(** For a non-negative duration the hours are the full quotient by an hour,
    and the minutes what is left of the remainder. *)
Lemma fmtDuration_nonneg d :
  0 <= d <= maxDuration ->
  fmtDuration d
  = fmt_d (d / Hour) +:+ " hours " +:+ fmt_d (d mod Hour / Minute) +:+ " minutes".
Proof.
  intros Hd. unfold fmtDuration, maxDuration in *.
  change Hour with 3600000000000 in *. change Minute with 60000000000 in *.
  rewrite Z.quot_div_nonneg by lia.
  pose proof (Z.div_mod d 3600000000000 ltac:(lia)) as Hdm.
  pose proof (Z.mod_pos_bound d 3600000000000 ltac:(lia)) as Hmb.
  rewrite (wrap64_id (d / 3600000000000)) by (unfold minDuration, maxDuration; nia).
  rewrite (wrap64_id (d / 3600000000000 * 3600000000000))
    by (unfold minDuration, maxDuration; nia).
  replace (d - d / 3600000000000 * 3600000000000) with (d mod 3600000000000) by lia.
  rewrite (wrap64_id (d mod 3600000000000)) by (unfold minDuration, maxDuration; lia).
  rewrite Z.quot_div_nonneg by lia.
  pose proof (Z.div_mod (d mod 3600000000000) 60000000000 ltac:(lia)) as Hdm'.
  pose proof (Z.mod_pos_bound (d mod 3600000000000) 60000000000 ltac:(lia)) as Hmb'.
  rewrite wrap64_id by (unfold minDuration, maxDuration; nia).
  done.
Qed.

Lemma Sub_in_range t u :
  minDuration <= t - u <= maxDuration -> Sub t u = t - u.
Proof.
  intros H. unfold Sub.
  destruct (t - u <? minDuration) eqn:H1; [lia|].
  destruct (maxDuration <? t - u) eqn:H2; [lia|]. done.
Qed.

End FmtDuration.

(** ** The transform stage *)

(** The only panic of the loop body is the out-of-range access. *)
Lemma entryOf_cases baseTime repo :
  match Repo.Refs_Edges repo with
  | [] => entryOf baseTime repo = Panic (IndexOutOfRange 0 0)
  | r :: _ =>
      match Ref.History_Edges r with
      | [] => entryOf baseTime repo = Panic (IndexOutOfRange 0 0)
      | c :: _ =>
          entryOf baseTime repo =
          Ok {| RepoName := Repo.Name repo;
                RepoUrl := Repo.Url repo;
                RepoLang := if String.eqb (Repo.PrimaryLanguage_Name repo) ""
                            then "unknown" else Repo.PrimaryLanguage_Name repo;
                BranchName := Ref.Name r;
                BranchUrl := Repo.Url repo +:+ "/tree/" +:+ Ref.Name r;
                CommitID := Commit.AbbreviatedOid c;
                CommitUrl := Commit.CommitUrl c;
                CommitAuthorID := User.Login (Commit.Author_User c);
                CommitAuthorUrl := User.Url (Commit.Author_User c);
                Time := fmtDuration (durationTime baseTime repo) |}
      end
  end.
Proof.
  unfold entryOf, commit0, ref0, index.
  destruct (Repo.Refs_Edges repo) as [|r rs]; [done|]. cbn.
  destruct (Ref.History_Edges r) as [|c cs]; done.
Qed.

Lemma entryOf_Ok_inv baseTime repo e :
  entryOf baseTime repo = Ok e ->
  RepoName e = Repo.Name repo /\
  RepoUrl e = Repo.Url repo /\
  RepoLang e = (if String.eqb (Repo.PrimaryLanguage_Name repo) ""
                then "unknown" else Repo.PrimaryLanguage_Name repo) /\
  Time e = fmtDuration (durationTime baseTime repo).
Proof.
  intros He. pose proof (entryOf_cases baseTime repo) as Hc.
  destruct (Repo.Refs_Edges repo) as [|r rs]; [congruence|].
  destruct (Ref.History_Edges r) as [|c cs]; [congruence|].
  rewrite He in Hc. injection Hc as ->. done.
Qed.

(** C4 (amended): for a repository node pushed no later than the current
    time (and less than a [Duration]'s range, about 292 years, before it),
    the elapsed-time field is the current time minus the push timestamp
    rounded to the nearest minute, a non-negative duration, printed as
    [<H> hours <M> minutes] where [H] is the whole number of hours, not
    reduced to days or weeks, and [M] the minutes left, below 60. *)
Theorem entryOf_elapsed_time baseTime repo e :
  entryOf baseTime repo = Ok e ->
  0 <= baseTime - Repo.PushedAt repo <= Duration.maxDuration ->
  let elapsed := baseTime - Repo.PushedAt repo in
  let d := durationTime baseTime repo in
  let H := d / Duration.Hour in
  let M := d mod Duration.Hour / Duration.Minute in
  d = Duration.Minute * ((elapsed + Duration.Minute / 2) / Duration.Minute) /\
  0 <= d /\
  - Duration.Minute <= 2 * (d - elapsed) <= Duration.Minute /\
  d = H * Duration.Hour + M * Duration.Minute /\
  0 <= H /\ 0 <= M < 60 /\
  (24 * Duration.Hour <= d -> 24 <= H) /\
  Time e = fmt_d H +:+ " hours " +:+ fmt_d M +:+ " minutes".
Proof.
  intros He Hrange elapsed d H M.
  apply entryOf_Ok_inv in He as (_ & _ & _ & Htime).
  assert (Hd : d = Duration.Minute
                   * ((elapsed + Duration.Minute / 2) / Duration.Minute)).
  { unfold d, durationTime. rewrite Sub_in_range.
    - by apply Round_Minute_nonneg.
    - unfold Duration.minDuration. lia. }
  fold d in Htime. subst elapsed H M.
  unfold Duration.maxDuration in Hrange.
  change Duration.Hour with 3600000000000 in *.
  change Duration.Minute with 60000000000 in *.
  change (60000000000 / 2) with 30000000000 in *.
  set (el := baseTime - Repo.PushedAt repo) in *.
  pose proof (Z.div_mod (el + 30000000000) 60000000000 ltac:(lia)) as H1.
  pose proof (Z.mod_pos_bound (el + 30000000000) 60000000000 ltac:(lia)) as H2.
  pose proof (Z.div_mod d 3600000000000 ltac:(lia)) as H3.
  pose proof (Z.mod_pos_bound d 3600000000000 ltac:(lia)) as H4.
  pose proof (Z.div_mod (d mod 3600000000000) 60000000000 ltac:(lia)) as H5.
  pose proof (Z.mod_pos_bound (d mod 3600000000000) 60000000000 ltac:(lia)) as H6.
  assert (Hd0 : 0 <= d <= 2 ^ 63 - 1) by lia.
  assert (Hmin : (d mod 3600000000000) mod 60000000000 = 0).
  { replace (d mod 3600000000000)
      with (((el + 30000000000) / 60000000000 - 60 * (d / 3600000000000))
            * 60000000000) by lia.
    apply Z_mod_mult. }
  split; [exact Hd|]. split; [lia|]. split; [lia|].
  split; [lia|]. split; [nia|]. split; [nia|]. split; [nia|].
  rewrite Htime. apply fmtDuration_nonneg. unfold Duration.maxDuration. lia.
Qed.

(** C4, the claim as stated fails: a node whose push timestamp lies 90
    minutes after the local clock (clock skew) yields a negative duration,
    printed with minus signs. *)
Lemma entryOf_elapsed_time_negative :
  entryOf 0 (sampleRepo (90 * Duration.Minute) "Go")
  = Ok (sampleEntry "Go" "-1 hours -30 minutes") /\
  durationTime 0 (sampleRepo (90 * Duration.Minute) "Go")
  = - (90 * Duration.Minute) /\
  ~ (forall baseTime repo e,
       entryOf baseTime repo = Ok e -> 0 <= durationTime baseTime repo).
Proof.
  split; [reflexivity|]. split; [reflexivity|].
  intros H.
  specialize (H 0 (sampleRepo (90 * Duration.Minute) "Go") _ eq_refl).
  vm_compute in H. by apply H.
Qed.

Lemma entryOf_elapsed_time_witness :
  entryOf 11710000000000 (sampleRepo 0 "Go")
  = Ok (sampleEntry "Go" "3 hours 15 minutes") /\
  0 <= 11710000000000 - 0 <= Duration.maxDuration /\
  durationTime 11710000000000 (sampleRepo 0 "Go")
  = 3 * Duration.Hour + 15 * Duration.Minute.
Proof.
  assert (He : entryOf 11710000000000 (sampleRepo 0 "Go")
               = Ok (sampleEntry "Go" "3 hours 15 minutes")) by reflexivity.
  assert (Hr : 0 <= 11710000000000 - Repo.PushedAt (sampleRepo 0 "Go")
               <= Duration.maxDuration) by (vm_compute; split; discriminate).
  destruct (entryOf_elapsed_time _ _ _ He Hr) as (_ & _ & _ & Hd & _).
  split; [exact He|]. split; [exact Hr|]. exact Hd.
Defined.

(** C5: the language of the display record is the literal [unknown] when
    the node's primary-language name is empty, and the name itself
    otherwise. *)
Theorem entryOf_language baseTime repo e :
  entryOf baseTime repo = Ok e ->
  (Repo.PrimaryLanguage_Name repo = "" -> RepoLang e = "unknown") /\
  (Repo.PrimaryLanguage_Name repo <> "" ->
   RepoLang e = Repo.PrimaryLanguage_Name repo).
Proof.
  intros He. apply entryOf_Ok_inv in He as (_ & _ & -> & _).
  split; intros Hlang.
  - by rewrite Hlang.
  - apply String.eqb_neq in Hlang. by rewrite Hlang.
Qed.

Lemma entryOf_language_witness :
  (entryOf 0 (sampleRepo 0 "") = Ok (sampleEntry "unknown" "0 hours 0 minutes")
   /\ RepoLang (sampleEntry "unknown" "0 hours 0 minutes") = "unknown") /\
  (entryOf 0 (sampleRepo 0 "Go") = Ok (sampleEntry "Go" "0 hours 0 minutes")
   /\ RepoLang (sampleEntry "Go" "0 hours 0 minutes") = "Go").
Proof.
  split.
  - assert (He : entryOf 0 (sampleRepo 0 "")
                 = Ok (sampleEntry "unknown" "0 hours 0 minutes")) by reflexivity.
    split; [exact He|].
    exact (proj1 (entryOf_language _ _ _ He) eq_refl).
  - assert (He : entryOf 0 (sampleRepo 0 "Go")
                 = Ok (sampleEntry "Go" "0 hours 0 minutes")) by reflexivity.
    split; [exact He|].
    apply (proj2 (entryOf_language _ _ _ He)). discriminate.
Defined.

(** ** Failures of the fetch *)

Lemma entryOf_Panic_inv baseTime repo p :
  entryOf baseTime repo = Panic p -> p = IndexOutOfRange 0 0.
Proof.
  intros He. pose proof (entryOf_cases baseTime repo) as Hc.
  destruct (Repo.Refs_Edges repo) as [|r rs]; [congruence|].
  destruct (Ref.History_Edges r) as [|c cs]; congruence.
Qed.

Lemma rangeAppend_Panic {A B} (f : A -> outcome B) p (l : list A) x out :
  (forall y q, f y = Panic q -> q = p) ->
  x ∈ l -> f x = Panic p -> rangeAppend f l out = Panic p.
Proof.
  intros Hf Hx Hp. revert out.
  induction Hx as [x l | x y l Hx IH]; intros out; cbn.
  - by rewrite Hp.
  - destruct (f y) as [b | q] eqn:Hy; cbn; [by apply IH|].
    by rewrite (Hf _ _ Hy).
Qed.

Lemma rangeAppend_Ok {A B} (f : A -> outcome B) (l : list A) out :
  Forall (fun x => exists y, f x = Ok y) l ->
  exists ys, Forall2 (fun x y => f x = Ok y) l ys /\
             rangeAppend f l out = Ok (out ++ ys)%list.
Proof.
  intros Hl. revert out. induction Hl as [|x l [y Hy] _ IH]; intros out.
  - exists []. split; [constructor|]. cbn. by rewrite app_nil_r.
  - destruct (IH (out ++ [y])%list) as (ys & Hys & Hr).
    exists (y :: ys). split; [by constructor|].
    cbn. rewrite Hy. cbn. rewrite Hr. by rewrite <- app_assoc.
Qed.

Lemma fetchLatestProjects_query_error w err rest :
  responses w = QueryError err :: rest ->
  fetchLatestProjects w = (Panic (QueryFailed err), afterQuery w rest).
Proof.
  intros Hw. unfold fetchLatestProjects, mbind, M_bind, clientQuery.
  by rewrite Hw.
Qed.

Lemma fetchLatestProjects_data w v rest :
  responses w = QueryData v :: rest ->
  fetchLatestProjects w =
  (result ← rangeAppend (entryOf (clock w)) (Viewer.Repositories_Nodes v) [];
   orderStage enableSortByName (Viewer.Login v) result,
   afterQuery w rest).
Proof.
  intros Hw. unfold fetchLatestProjects, mbind at 1 2 3, M_bind, clientQuery, timeNow, lift.
  rewrite Hw. cbn.
  by destruct (rangeAppend _ _ _).
Qed.

(** The fetch reads the clock and consumes answers; it never touches a
    file. *)
Lemma fetchLatestProjects_files w o w1 :
  fetchLatestProjects w = (o, w1) -> files w1 = files w /\ clock w1 = clock w.
Proof.
  destruct (responses w) as [|[err | v] rest] eqn:Hw.
  - unfold fetchLatestProjects, mbind, M_bind, clientQuery. rewrite Hw.
    by intros [= _ <-].
  - rewrite (fetchLatestProjects_query_error _ _ _ Hw). by intros [= _ <-].
  - rewrite (fetchLatestProjects_data _ _ _ Hw). by intros [= _ <-].
Qed.

(** C8: when the GraphQL query fails, the run ends at once in the panic
    carrying the error; no file has been created or changed, and the client
    was called exactly once: the answers a second call would have received
    are all still pending. *)
Theorem main_query_failure w err rest :
  responses w = QueryError err :: rest ->
  main w = (Panic (QueryFailed err), afterQuery w rest) /\
  files (afterQuery w rest) = files w /\
  responses (afterQuery w rest) = rest.
Proof.
  intros Hw. split; [|done].
  unfold main, mbind at 1, M_bind.
  by rewrite (fetchLatestProjects_query_error _ _ _ Hw).
Qed.

Lemma main_query_failure_witness :
  main (mkWorld [QueryError "401 Unauthorized";
                 QueryData (sampleViewer [sampleRepo 0 "Go"])]
          0 {[ originReadmeFile := "# alice" ]})
  = (Panic (QueryFailed "401 Unauthorized"),
     mkWorld [QueryData (sampleViewer [sampleRepo 0 "Go"])]
       0 {[ originReadmeFile := "# alice" ]}).
Proof.
  exact (proj1 (main_query_failure
                  (mkWorld [QueryError "401 Unauthorized";
                            QueryData (sampleViewer [sampleRepo 0 "Go"])]
                     0 {[ originReadmeFile := "# alice" ]})
                  "401 Unauthorized" _ eq_refl)).
Defined.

**PROBLEM STATEMENT**
The word "once" appears in some lines of the listing. Give the number of those lines, and only that.

**PROBLEM SOLUTION**
2